【DAZN観戦記】20年第21節:鳥栖 0-1 浦和 ~ これがダミーシステムの力なのか・・・
・基本的には双方とも決定機が少ない塩分多めの試合でしたが、その割には西川のPK阻止あり、ATに入ってカウンター炸裂による決勝点ありと無駄に派手な展開に。どんな形であれ勝利は嬉しいものです。
《スタメン》
・久しぶりに週央に試合がなく、中5日の浦和は前節一発レッドで出場停止のデンに代えて岩波を起用した他、杉本→武藤、長澤→柏木とスタメン3人入れ替え。結果的にミシャ以来の古参兵をフル活用(笑)。ベンチには久しぶりに鈴木が戻った他、伊藤に代わって汰木がベンチ入り。柴戸は酷使され続けてとうとう小破した模様で、2試合続けてベンチ外。

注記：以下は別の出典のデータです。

(** C7, as amended: in the loop of [restore_sessions] a record with an empty
    command line only gets its two lines printed, the second one being the
    warning, and the loop goes on with the next record.  When the restoring
    interval is not negative and every command line of the records can be
    started, the loop returns and has given to [run_cmd], and started,
    exactly the command lines of the records that have one, in order.  So
    three records of which one has an empty command line lead to exactly
    two started processes, in the loop and in a whole [restore_session] of
    a session file with three records of distinct processes and no
    filter. *)
Theorem empty_command_line_is_skipped world restoring_interval :
  (∀ obj objs s,
      cmd obj = [] →
      restore_each world restoring_interval (obj :: objs) s
      = restore_each world restoring_interval objs
          (set_trace
             (trace s ++ [Log (Restoring_application (app_name obj));
                          Log (Failure_empty_commandline (app_name obj))]) s))
  ∧ (∀ objs s,
      (0 <= restoring_interval)%Q → can_start world objs →
      (restore_sessions world restoring_interval objs s).2 = Ok tt
      ∧ started (trace (restore_sessions world restoring_interval objs s).1)
        = started (trace s) ++ (cmd <$> List.filter has_command objs)
      ∧ launched (trace (restore_sessions world restoring_interval objs s).1)
        = launched (trace s) ++ (cmd <$> List.filter has_command objs))
  ∧ (∀ objs s,
      (0 <= restoring_interval)%Q → can_start world objs →
      length objs = 3%nat →
      length (List.filter (λ obj, bool_decide (cmd obj = [])) objs) = 1%nat →
      length (started
                (trace (restore_sessions world restoring_interval objs s).1))
      = (length (started (trace s)) + 2)%nat
      ∧ length (launched
                  (trace (restore_sessions world restoring_interval objs s).1))
        = (length (launched (trace s)) + 2)%nat)
  ∧ (∀ self name config s,
      (0 <= restoring_interval)%Q →
      can_start world (x_session_config_objects config) →
      files s !! (base_location_of_sessions self, name) = Some config →
      session_filters self = None →
      NoDup (pid <$> x_session_config_objects config) →
      length (x_session_config_objects config) = 3%nat →
      length (List.filter (λ obj, bool_decide (cmd obj = []))
                (x_session_config_objects config)) = 1%nat →
      (restore_session self world name restoring_interval s).2 = Ok tt
      ∧ length (started
                  (trace (restore_session self world name restoring_interval
                            s).1))
        = (length (started (trace s)) + 2)%nat
      ∧ length (launched
                  (trace (restore_session self world name restoring_interval
                            s).1))
        = (length (launched (trace s)) + 2)%nat).
Proof.
  split; [| split; [| split]].
  - intros obj objs s Hc. rewrite restore_each_skips by done.
    f_equal. unfold print, emit, set_trace. simpl. by rewrite <- app_assoc.
  - intros objs s Hri Hstart.
    destruct (restore_sessions_started world restoring_interval objs s
                Hri Hstart) as [HOk Hst].
    split; [done |]. split; [done |].
    destruct (restore_sessions_launched world restoring_interval objs s)
      as (cs & Hl & _ & _ & Hcs).
    by rewrite Hl, (Hcs HOk).
  - intros objs s Hri Hstart H3 H1.
    destruct (restore_sessions_started world restoring_interval objs s
                Hri Hstart) as [HOk Hst].
    destruct (restore_sessions_launched world restoring_interval objs s)
      as (cs & Hl & _ & _ & Hcs).
    rewrite Hst, Hl, (Hcs HOk).
    pose proof (filter_has_command_length objs).
    rewrite !length_app, !length_fmap. lia.
  - intros self name config s Hri Hstart Hfile Hfilters Hnd H3 H1.
    assert (records_to_restore self config = x_session_config_objects config)
      as Hrecords.
    { unfold records_to_restore. rewrite Hfilters. simpl.
      by apply remove_duplicates_NoDup. }
    destruct (restore_session_started self world name restoring_interval
                s config Hfile Hri) as (HOk & Hst & Hl).
    { by rewrite Hrecords. }
    split; [done |]. rewrite Hst, Hl, Hrecords.
    pose proof (filter_has_command_length (x_session_config_objects config)).
    rewrite !length_app, !length_fmap. lia.
Qed.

・水曜に順延になっていた第10節(G大阪戦)を消化して中2日の鳥栖は原川→大畑、金森→石井、チョ・ドンゴン→レンゾ・ロペスとスタメン3人入れ替え。CH原川がなぜかベンチ外となり、本職SBの内田がCHに入ったのがサプライズ。
・鳥栖はCBエドゥアルドと高橋秀が共に故障離脱中で、超過密日程にも関わらず本職CBが薄いのが悩みの種。
《試合展開》
・鳥栖は前節G大阪戦でのスタイル同様、自ら積極的に細かくボールを動かしながら敵陣に迫るスタイル。よって普段の浦和であれば比較的組みしやすいはずですが、残念ながら柴戸&青木の故障が祟って中盤にボールを狩れる選手がおらず(CHの片方に長澤を起用しなかったのが謎)、高い位置で全然ボールを奪えず、深い位置でボールを奪ってもカウンターは不発と試合の入りは芳しくありませんでした。
・ただ浦和が早々に前プレを諦めてリトリート主体の守備に切り替えたのは、金監督が試合後「背後を取る動きが本当になくて、相手に脅威を与えることができなかったかなと思っています」とボヤいている通り、鳥栖にとっても予想外だった模様。従って試合の入りが相対的に良かった鳥栖も11分内田の縦パスを受けた小屋松が反転シュートを放ったくらいで決定機を掴むどころかシュートもたいして撃てず。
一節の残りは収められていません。